JCB-OCR is an interactive document-understanding platform that mixes layout-recognition and content-recognition models within a single workflow. Built with Streamlit, it ships with the local_vl_utils toolkit—unified clients, prompt templates, and post-processing helpers for multiple VLM providers—so you can run hybrid OCR pipelines locally or against remote APIs with minimal effort.
- Hybrid necessity: A single OCR model rarely excels at layout analysis, table/formula understanding, and high-quality text extraction simultaneously.
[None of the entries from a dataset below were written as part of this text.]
(* ===== verification/ArrayMap.v ===== *)
(** * ArrayMap.v: the operations of an NVArray refine those of a list of records

    The operations with their locks, run on the file, against the same operations on
    the list of what the entries hold. *)
From S2P Require Import Prelude Memory Container Heap Alloc Nvalloc Nvfree ContainerSpec.
From S2P Require Import NVlist.
From S2P Require Import NVHash.
From S2P Require Import NVArray.
From S2P Require Import ArrayLaws.

Definition holds (e : entry) (r : option bytes) : Prop :=
  match e, r with Free, None => True | Rec _ d, Some d' => d = d' | _, _ => False end.
(** The file holds these records, at the indices from [f] on. *)
Definition nvarray {os : Os} (f : Z) (recs : list (option bytes)) (s : obj array_ext) : Prop :=
  exists bl t es, nvarr_in bl t f es s /\ Forall2 holds es recs.

Lemma holds_insert es recs i e r : Forall2 holds es recs -> holds e r -> Forall2 holds (<[i := e]> es) (<[i := r]> recs).
Proof. intros. by apply Forall2_insert. Qed.

Lemma holds_lookup es recs i r : Forall2 holds es recs -> recs !! i = Some r ->
  exists e, es !! i = Some e /\ holds e r /\ e <> Stale.
Proof.
  intros H Hi. destruct (Forall2_lookup_r _ _ _ _ _ H Hi) as (e & He & Hh). exists e.
  split_and!; [done|done|]. by intros ->.
Qed.

Lemma holds_window es recs f f' n : Forall2 holds es recs ->
  Forall2 holds (window Free f es f' n) (window None f recs f' n).
Proof.
  intros H. apply Forall2_fmap, Forall2_same_length_lookup. split; [done|].
  intros i j k Hj Hk. rewrite Hj in Hk. injection Hk as <-. cbv zeta. destruct (f <=? f' + Z.of_nat j); [|done].
  destruct (recs !! _) as [r|] eqn:Er.
  - by destruct (holds_lookup _ _ _ _ H Er) as (e & -> & Hh & _).
  - apply lookup_ge_None in Er. rewrite <- (Forall2_length _ _ _ H) in Er. by rewrite lookup_ge_None_2.
Qed.

(** ** The operations *)
Inductive arr_op :=
| OpSet (i : nat) (d : bytes) | OpDel (i : nat) | OpGet (k : Z) | OpHas (k : Z) | OpEmpty.
Inductive arr_result := Done | Data (r : option bytes) | Flag (b : bool).

Section operations.
Context {os : Os}.
Abbreviation MC := (M (obj array_ext)).

(** What a caller of get finds behind the pointer. *)
Definition arr_read (k : Z) : MC (option bytes) :=
  r <- arr_get k ;;
  match r with None => ret None | Some (p, n) => d <- ldmem p n ;; ret (Some d) end.
Definition run_op (o : arr_op) : MC arr_result :=
  match o with
  | OpSet i d => arr_set (Z.of_nat i) d ;;; ret Done
  | OpDel i => arr_del (Z.of_nat i) ;;; ret Done
  | OpGet k => r <- arr_read k ;; ret (Data r)
  | OpHas k => b <- has_element k ;; ret (Flag b)
  | OpEmpty => b <- arr_is_empty ;; ret (Flag b)
  end.
Fixpoint run_ops (l : list arr_op) : MC (list arr_result) :=
  match l with [] => ret [] | o :: l => r <- run_op o ;; rs <- run_ops l ;; ret (r :: rs) end.
End operations.

(** The same on the list. *)
Definition at_index (f : Z) (recs : list (option bytes)) (k : Z) : option bytes :=
  if f <=? k then default None (recs !! Z.to_nat (k - f)) else None.
Definition is_some {A} (o : option A) : bool := match o with Some _ => true | None => false end.
Definition op_result (f : Z) (recs : list (option bytes)) (o : arr_op) : arr_result :=
  match o with
  | OpSet _ _ | OpDel _ => Done
  | OpGet k => Data (at_index f recs k)
  | OpHas k => Flag (is_some (at_index f recs k))
  | OpEmpty => Flag (negb (existsb is_some recs))
  end.
Definition op_after (recs : list (option bytes)) (o : arr_op) : list (option bytes) :=
  match o with OpSet i d => <[i := Some d]> recs | OpDel i => <[i := None]> recs | _ => recs end.
Fixpoint ops_results (f : Z) (recs : list (option bytes)) (l : list arr_op) : list arr_result :=
  match l with [] => [] | o :: l => op_result f recs o :: ops_results f (op_after recs o) l end.
Definition ops_after (recs : list (option bytes)) (l : list arr_op) : list (option bytes) := foldl op_after recs l.

(** set and del take an index into the table. *)
Definition op_ok (n : nat) (o : arr_op) : Prop := match o with OpSet i _ | OpDel i => (i < n)%nat | _ => True end.
(** How much the file may grow. *)
Definition op_cost (o : arr_op) : Z := match o with OpSet _ d => len d + 2 ^ 18 | _ => 0 end.
Definition ops_cost (l : list arr_op) : Z := foldr (fun o n => op_cost o + n) 0 l.

Lemma op_cost_nonneg o : 0 <= op_cost o.
Proof. destruct o; cbn; lia. Qed.
Lemma ops_cost_nonneg l : 0 <= ops_cost l.
Proof. induction l as [|o l IH]; cbn; [done|]. fold (ops_cost l). pose proof (op_cost_nonneg o). lia. Qed.
Lemma length_op_after recs o : length (op_after recs o) = length recs.
Proof. destruct o; cbn; by rewrite ?length_insert. Qed.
JCB-OCR offers an extensible architecture that stitches different capabilities together through a consistent interface.
- Rapid validation & comparison: Interactive test/comparison panels let you switch configurations, observe logs, and save multiple runs without leaving the UI, dramatically shortening verification cycles.
- Standardized outputs: Built-in converters normalize diverse model outputs into a single JSON schema (plus visual previews), reducing integration effort for downstream business systems.
- Decoupled model pairing: Combine Qwen-VL, DeepSeek-VL, Hunyuan-VL, MinerU, or custom clients independently for layout vs. content extraction.
- Unified JSON representation:
format_converterplus post-processors transform raw outputs into a shared structure (blocks + metadata) ready for ingestion. - Visual & comparative analysis: Inspect logs, JSON, and overlays in real time; leverage comparison tabs to contrast configurations on identical inputs.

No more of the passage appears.